A look at the Swiss early music scene

The Early Music Festival Zurich showcased the diversity of the local ensembles and soloists and enabled encounters with leading exponents.

Coro della Radiotelevisione Svizzera. Photo: retedue.rsi.ch

Very few friends of early music will have heard the title of the announced work: Fontana d'Israel - Israelis fountain. The work was written by the Leipzig Thomaskantor Johann Hermann Schein, who had it printed there in 1623. It is a collection of mainly five-part compositions for vocal ensemble and basso continuo. The texts are taken from the Old Testament, mainly from the Psalms, and formulate wisdom on life and death and the relationship between man and God in a language rich in imagery. Stylistically, the cycle moves between the madrigal and motet traditions.

Emotional interpretation
Gli Angeli Genève, under the direction of its founder Stephan MacLeod, blew the dust off the time-honored work. In Zurich's St. Peter's Church, the ensemble performed a brilliant interpretation of the - slightly abridged - cycle.
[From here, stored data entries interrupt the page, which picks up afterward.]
(** The flush takes at most [count] more reads and clears no sticky bit. *)
Lemma flush_moves reg n d :
  exists rc n' d', qed_db_rec_flush_queue reg n d = (rc, n', d') /\ dq_moves false None d d' /\ (rc = 0 \/ rc = - EBUSY).
Proof.
  unfold qed_db_rec_flush_queue. pose proof (rd_moves reg d) as M. destruct (dq_rd reg d) as [u d1]. simpl in M.
  pose proof (wr_moves DORQ_REG_DPM_FORCE_ABORT 1 d1 ltac:(discriminate) ltac:(discriminate)) as M2.
  pose proof (flush_loop_moves n u reg (dq_wr DORQ_REG_DPM_FORCE_ABORT 1 d1)) as M3.
  destruct (flush_loop _ _ _ _) as [[n' u'] d']. simpl in M3.
  assert (M4 : dq_moves false None d d') by (eapply dq_moves_trans; [exact M|eapply dq_moves_trans; eassumption]).
  destruct (u' =? 0); do 3 eexists; (split; [reflexivity|]; split; [exact M4|auto]).
Qed.

Lemma flush_if_moves (b : bool) reg n d :
  exists rc n' d', (if b then qed_db_rec_flush_queue reg n d else (0, n, d)) = (rc, n', d') /\
    dq_moves false None d d' /\ (b = false -> rc = 0).
Proof.
  destruct b.
  - destruct (flush_moves reg n d) as (rc & n' & d' & E & M & _). exists rc, n', d'. split_and!; [done|done|discriminate].
  - exists 0, n, d. split_and!; [done|split; auto|done].
Qed.

(** ** Recovery of the PF *)

Definition db_writes (mem : Z -> Z) (info : qed_db_recovery_info) : list (Z * Z * Z) :=
  reg_write mem ∘ of_entry <$> db_list info.
(** The loop advances over the completed elements at the head and stops at the
    first one still in flight. *)
Lemma bmap_loop_spec m base n seqs fuel : forall k sp,
  tx_at m (chain sp) [base] n k -> spq_chain (chain sp) ->
  0 <= k <= n -> n - k < SPQ_RING_SIZE -> (Z.to_nat (n - k) < fuel)%nat ->
  comp_bitmap_idx sp = k mod SPQ_RING_SIZE -> bits_ok (p_comp_bitmap sp) k n seqs ->
  exists k' c bm, bmap_loop fuel sp =
      Some (sp <| p_comp_bitmap := bm |> <| comp_bitmap_idx := k' mod SPQ_RING_SIZE |> <| chain := c |>) /\
    k <= k' <= n /\ tx_at m c [base] n k' /\ spq_chain c /\ bits_ok bm k' n seqs /\
    (forall q, k <= q < k' -> q ∉ seqs) /\ (k' < n -> k' ∈ seqs).
Proof.
  assert (HR := ring_size). induction fuel as [|fuel IH]; intros k sp Ht Hc Hk Hn Hf Hi B; [lia|].
  cbn [bmap_loop]. unfold SPQ_COMP_BMAP_TEST_BIT at 1. rewrite Hi, Z.mod_mod by lia.
  rewrite (bits_test _ _ _ _ k B) by lia. destruct (bool_decide _) eqn:Eb.
  - apply bool_decide_eq_true_1 in Eb as [Hlt Hs].
    destruct (return_tx _ _ _ _ _ Ht ltac:(lia)) as [Ht' Hcfg].
    match goal with |- context [bmap_loop fuel ?sp'] =>
      destruct (IH (k + 1) sp') as (k' & c & bm & E & Hk' & Ht2 & Hc2 & B2 & Hd & Hh) end.
    + exact Ht'.
    + simpl. by eapply spq_chain_cfg.
    + lia.
    + lia.
    + lia.
    + unfold SPQ_COMP_BMAP_CLEAR_BIT. simpl. rewrite Hi. unfold u8. rewrite HR. change (2 ^ 8) with 256. rewrite Z.add_mod_idemp_l by lia. reflexivity.
    + unfold SPQ_COMP_BMAP_CLEAR_BIT. simpl. rewrite Z.mod_mod by lia. apply bits_clear; [done|lia|lia].
    + exists k', c, bm. split; [exact E|]. split_and!; try done; try lia. intros q Hq.
      destruct (decide (q = k)) as [->|]; [done|apply Hd; lia].
  - apply bool_decide_eq_false_1 in Eb. exists k, (chain sp), (p_comp_bitmap sp). rewrite <- Hi.
    split; [by destruct sp|]. split_and!; try done; try lia. intros Hlt. destruct (decide (k ∈ seqs)); [done|tauto].
Qed.

(** ** The ring invariant *)

(** [n] elements were posted, [k] are released; [seqs] gives the number of each
    entry on the completion list.  The element of an entry in flight is intact
    in its slot, and the consumer waits for the first one. *)
Record ring_ok (base n k : Z) (seqs : list Z) (w : spq_world) (sp : qed_spq) : Prop := {
  ro_base : 0 < base;
  ro_tx : tx_at (w_mem w) (chain sp) [base] n k;
  ro_chain : spq_chain (chain sp);
  ro_range : 0 <= k <= n /\ n - k < SPQ_RING_SIZE;
  ro_idx : comp_bitmap_idx sp = k mod SPQ_RING_SIZE;
  ro_bits : bits_ok (p_comp_bitmap sp) k n seqs;
  ro_nodup : NoDup seqs;
  ro_slots : Forall2 (fun e q => k <= q < n /\ exists x, w_ents w !! e = Some x /\
      hdr_echo (elem x) = u16 q /\ w_ring w !! spq_slot base q = Some (elem x)) (completion_pending sp) seqs;
  ro_head : k < n -> k ∈ seqs
}.

Lemma seqs_range base n k seqs w sp : ring_ok base n k seqs w sp -> forall q, q ∈ seqs -> k <= q < n.
Proof.
  intros R q Hq. apply list_elem_of_lookup_1 in Hq as [i Hi].
  destruct (Forall2_lookup_r _ _ _ _ _ (ro_slots _ _ _ _ _ _ R) Hi) as (e & _ & Hq & _). done.
Qed.

Lemma prod_idx_spq m c base n k :
  tx_at m c [base] n k -> spq_chain c -> 0 <= n -> qed_chain_get_prod_idx c = u16 n.
Proof.
  intros [_ _ [Hp _] _] C Hn. unfold qed_chain_get_prod_idx.
  unfold idx_prod, wrapw, width, is_chain_u16 in Hp. rewrite (sc_u16 _ C), bool_decide_true in Hp by done.
  rewrite Hp. rewrite (proj1 (spq_idx c n C)). reflexivity.
Qed.

(** The free count. *)
Lemma elem_left_spq base n k seqs w sp :
  ring_ok base n k seqs w sp -> qed_chain_get_elem_left (chain sp) = SPQ_RING_SIZE - (n - k).
Proof.
  intros R. pose proof (ro_chain _ _ _ _ _ _ R) as C. destruct (ro_range _ _ _ _ _ _ R) as [Hk Hn].
  destruct (ro_tx _ _ _ _ _ _ R) as [G W [Hp _] Hc].
  assert (E : elem_left (chain sp) = capacity (chain sp) - (n - k)).
  { apply (elem_left_lazy _ _ _ _ _ G).
    - unfold width, is_chain_u16. rewrite (sc_u16 _ C), (sc_epp _ C), (sc_pages _ C), bool_decide_true by done. reflexivity.
    - rewrite (sc_unusable _ C). lia.
    - exact Hp.
    - rewrite Hc. rewrite (proj1 (spq_idx _ k C)), (proj2 (spq_idx _ k C)) by lia. reflexivity.
    - lia.
    - rewrite (sc_cap _ C). lia. }
  rewrite (sc_cap _ C) in E. unfold elem_left, is_chain_u16 in E. rewrite (sc_u16 _ C), bool_decide_true in E by done. exact E.
Qed.
(** What concerns neither the ring nor the entries in flight keeps it. *)
Lemma ring_frame base n k seqs w sp w' sp' :
  ring_ok base n k seqs w sp -> w_mem w' = w_mem w -> w_ring w' = w_ring w -> chain sp' = chain sp ->
  comp_bitmap_idx sp' = comp_bitmap_idx sp -> p_comp_bitmap sp' = p_comp_bitmap sp ->
  completion_pending sp' = completion_pending sp ->
  (forall e x, e ∈ completion_pending sp -> w_ents w !! e = Some x ->
     exists x', w_ents w' !! e = Some x' /\ elem x' = elem x) ->
  ring_ok base n k seqs w' sp'.
Proof.
  intros R E1 E2 E3 E4 E5 E6 He. destruct R as [R1 R2 R3 R4 R5 R6 R7 R8 R9].
  split; rewrite ?E1, ?E3, ?E4, ?E5; try done. rewrite E6, E2.
  apply Forall2_same_length_lookup. split; [by eapply Forall2_length|].
  intros i e q Hi Hq. destruct (Forall2_lookup_lr _ _ _ _ _ _ R8 Hi Hq) as (Hr & x & Hx & Hec & Hs). split; [done|].
  destruct (He e x) as (x' & Hx' & Ee); [by eapply list_elem_of_lookup_2|done|]. exists x'. by rewrite Ee.
Qed.

(** Posting an entry: it gets the next number as its echo, its element goes to
    a slot no entry in flight uses, and the doorbell carries the new producer. *)
Lemma hw_post_ring base n k seqs w sp e x cnt :
  ring_ok base n k seqs w sp -> n - k < SPQ_RING_SIZE - 1 -> e ∉ completion_pending sp -> w_ents w !! e = Some x ->
  let sp1 := sp <| completion_pending := completion_pending sp ++ [e] |> <| comp_sent_count := cnt |> in
  let x' := x <| elem := elem x <| hdr_echo := u16 n |> |> in
  exists c, let sp' := sp1 <| chain := c |> <| spq_db_data := spq_db_data sp1 <| spq_prod := u16 (n + 1) |> |> in
  let w' := w <| w_spq := Some sp' |> <| w_ents := <[e := x']> (w_ents w) |>
              <| w_ring := <[spq_slot base n := elem x']> (w_ring w) |>
              <| w_rung := w_rung w ++ [(w_doorbells w + db_addr_offset sp, u32 (db_word (spq_db_data sp')))] |> in
  qed_spq_hw_post (set_spq sp1 w) e = Some (0, w') /\ ring_ok base (n + 1) k (seqs ++ [n]) w' sp'.
Proof.
  intros R Hn He Hx sp1 x'. assert (HR := ring_size).
  pose proof (ro_chain _ _ _ _ _ _ R) as C. pose proof (ro_range _ _ _ _ _ _ R) as [Hk Hnk].
  pose proof (seqs_range _ _ _ _ _ _ R) as Hseq.
  destruct (produce_tx _ _ _ _ _ (ro_tx _ _ _ _ _ _ R) ltac:(lia)) as (c & Hp & Ht & Hcfg).
  assert (C' : spq_chain c) by by eapply spq_chain_cfg. exists c. split.
  - unfold qed_spq_hw_post. cbn [w_spq set_spq mbind option_bind]. change (w_spq (set_spq sp1 w)) with (Some sp1).
    cbn [mbind option_bind]. change (w_ents (set_spq sp1 w) !! e) with (w_ents w !! e). rewrite Hx. cbn [mbind option_bind].
    change (chain sp1) with (chain sp). rewrite (prod_idx_spq _ _ _ _ _ (ro_tx _ _ _ _ _ _ R) C) by lia.
    change (w_mem (set_ent e _ (set_spq sp1 w))) with (w_mem w). rewrite Hp. cbn [mbind option_bind].
    rewrite (spq_slot_addr _ _ _ C). replace (spq_slot base n =? 0) with false.
    + rewrite (prod_idx_spq _ _ _ _ _ Ht C') by lia. reflexivity.
    + symmetry. apply Z.eqb_neq. pose proof (ro_base _ _ _ _ _ _ R). unfold spq_slot, sizeof_slow_path_element.
      pose proof (Z.mod_pos_bound n SPQ_RING_SIZE). lia.
  - split; simpl; try done.
    + apply R.
    + lia.
    + apply R.
    + apply bits_post; [apply R|lia|lia|]. intros q Hq. apply Hseq in Hq. lia.
    + apply list.NoDup_app. split_and!; [apply R| |apply NoDup_singleton]. intros q Hq Hin. apply list_elem_of_singleton in Hin as ->.
      apply Hseq in Hq. lia.
    + apply Forall2_app.
      * apply Forall2_same_length_lookup. split; [exact (Forall2_length (ro_slots _ _ _ _ _ _ R))|].
        intros i e' q Hi Hq. destruct (Forall2_lookup_lr _ _ _ _ _ _ (ro_slots _ _ _ _ _ _ R) Hi Hq) as (Hr & y & Hy & Hec & Hs).
        apply list_elem_of_lookup_2 in Hi. split; [lia|]. exists y.
        rewrite !lookup_insert_ne; [done| |congruence]. intros E. apply spq_slot_inj in E; lia.
      * constructor; [|constructor]. split; [lia|]. exists x'. rewrite !lookup_insert_eq. done.
    + intros _. destruct (decide (k = n)) as [->|]; [set_solver|]. apply elem_of_app. left. apply R. lia.
Qed.

(** Completing an entry in flight: the consumer moves on to the first element
    that is not completed; every other element stays in place. *)
Lemma complete_ring base n k seqs1 q seqs2 w sp e l1 l2 x :
  ring_ok base n k (seqs1 ++ q :: seqs2) w sp -> completion_pending sp = l1 ++ e :: l2 ->
  length l1 = length seqs1 -> w_ents w !! e = Some x ->
  let sp1 := sp <| completion_pending := l1 ++ l2 |> in
  hdr_echo (elem x) = u16 q /\
  exists k' c bm, let sp' := sp1 <| p_comp_bitmap := bm |> <| comp_bitmap_idx := k' mod SPQ_RING_SIZE |> <| chain := c |> in
    qed_spq_comp_bmap_update sp1 (hdr_echo (elem x)) = Some sp' /\ k <= k' /\
    forall w', w_mem w' = w_mem w -> w_ring w' = w_ring w -> w_ents w' = w_ents w ->
    ring_ok base n k' (seqs1 ++ seqs2) w' sp'.
Proof.
  intros R El Hlen Hx sp1. assert (HR := ring_size).
  pose proof (ro_range _ _ _ _ _ _ R) as [Hk Hnk]. pose proof (ro_slots _ _ _ _ _ _ R) as Hs. rewrite El in Hs.
  apply Forall2_app_inv in Hs as [Hs1 Hs2]; [|done]. inversion Hs2 as [|? ? ? ? Hhd Htl]; subst. destruct Hhd as (Hq & y & Hy & Hec & Hr).
  rewrite Hx in Hy. injection Hy as <-. split; [done|].
  pose proof (ro_nodup _ _ _ _ _ _ R) as ND.
  assert (B := bits_set _ _ _ _ _ _ (ro_bits _ _ _ _ _ _ R) ND Hq ltac:(lia)).
  destruct (bmap_loop_spec (w_mem w) base n (seqs1 ++ seqs2) bmap_fuel k (SPQ_COMP_BMAP_SET_BIT sp1 (hdr_echo (elem x))))
    as (k' & c & bm & E & Hk' & Ht & Hc & B' & Hd & Hh).
  { exact (ro_tx _ _ _ _ _ _ R). }
  { exact (ro_chain _ _ _ _ _ _ R). }
  { lia. }
  { lia. }
  { apply (Z2Nat.inj_lt (n - k) (SPQ_RING_SIZE + 1)); lia. }
  { exact (ro_idx _ _ _ _ _ _ R). }
  { unfold SPQ_COMP_BMAP_SET_BIT. simpl. rewrite Hec, u16_ring. exact B. }
  exists k', c, bm. split; [exact E|]. split; [lia|]. intros w' Em Er Ee.
  assert (Hge : forall q', q' ∈ seqs1 ++ seqs2 -> k' <= q').
  { intros q' Hin. destruct (decide (k' <= q')); [done|]. exfalso. eapply Hd; [|exact Hin].
    assert (Hin' : q' ∈ seqs1 ++ q :: seqs2) by (rewrite elem_of_app, elem_of_cons in *; tauto).
    apply (seqs_range _ _ _ _ _ _ R) in Hin'. lia. }
  split; simpl; rewrite ?Em, ?Er, ?Ee; try done.
  - apply R.
  - lia.
  - apply list.NoDup_app in ND as (N1 & N2 & N3). apply list.NoDup_cons in N3 as [_ N3]. apply list.NoDup_app. split_and!; [done| |done].
    intros z Hz1 Hz2. apply (N2 z Hz1). apply elem_of_cons. by right.
  - assert (Hall : Forall2 (fun (e : nat) (q : Z) => k <= q < n /\ exists x, w_ents w !! e = Some x /\
      hdr_echo (elem x) = u16 q /\ w_ring w !! spq_slot base q = Some (elem x)) (l1 ++ l2) (seqs1 ++ seqs2)) by by apply Forall2_app.
    apply Forall2_same_length_lookup. split; [by eapply Forall2_length|]. intros i e' q' Hi Hq'.
    destruct (Forall2_lookup_lr _ _ _ _ _ _ Hall Hi Hq') as [Hr' Hx']. split; [|exact Hx'].
    pose proof (Hge q' (list_elem_of_lookup_2 _ _ _ Hq')). lia.
Qed.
MacLeod, who sang bass himself, formed a very expressive quintet together with the sopranos Dorothee Mields and Monika Mauch and the tenors Robert Getchell and Georg Poplutz, who were accompanied by the harpist Giovanna Pessi, the cellist Hager Hanana and the organist François Guerrier on his chest organ. All five singers are recognized specialists in early music and cultivated a straight but emotionally penetrating sound. The text arrangement was outstanding, capturing both the meaning and the mood of these biblical texts. Those who sow with tears will reap with joy is the third of the 26 pieces. The expressive chromatic lines in the "Tears" and the bouncing rhythms in the "Joys" made this content very clear. Gli Angeli Genève are truly not an anemic ensemble, their heartfelt interpretation, which also likes to operate with strong colors, aroused great enthusiasm among the audience.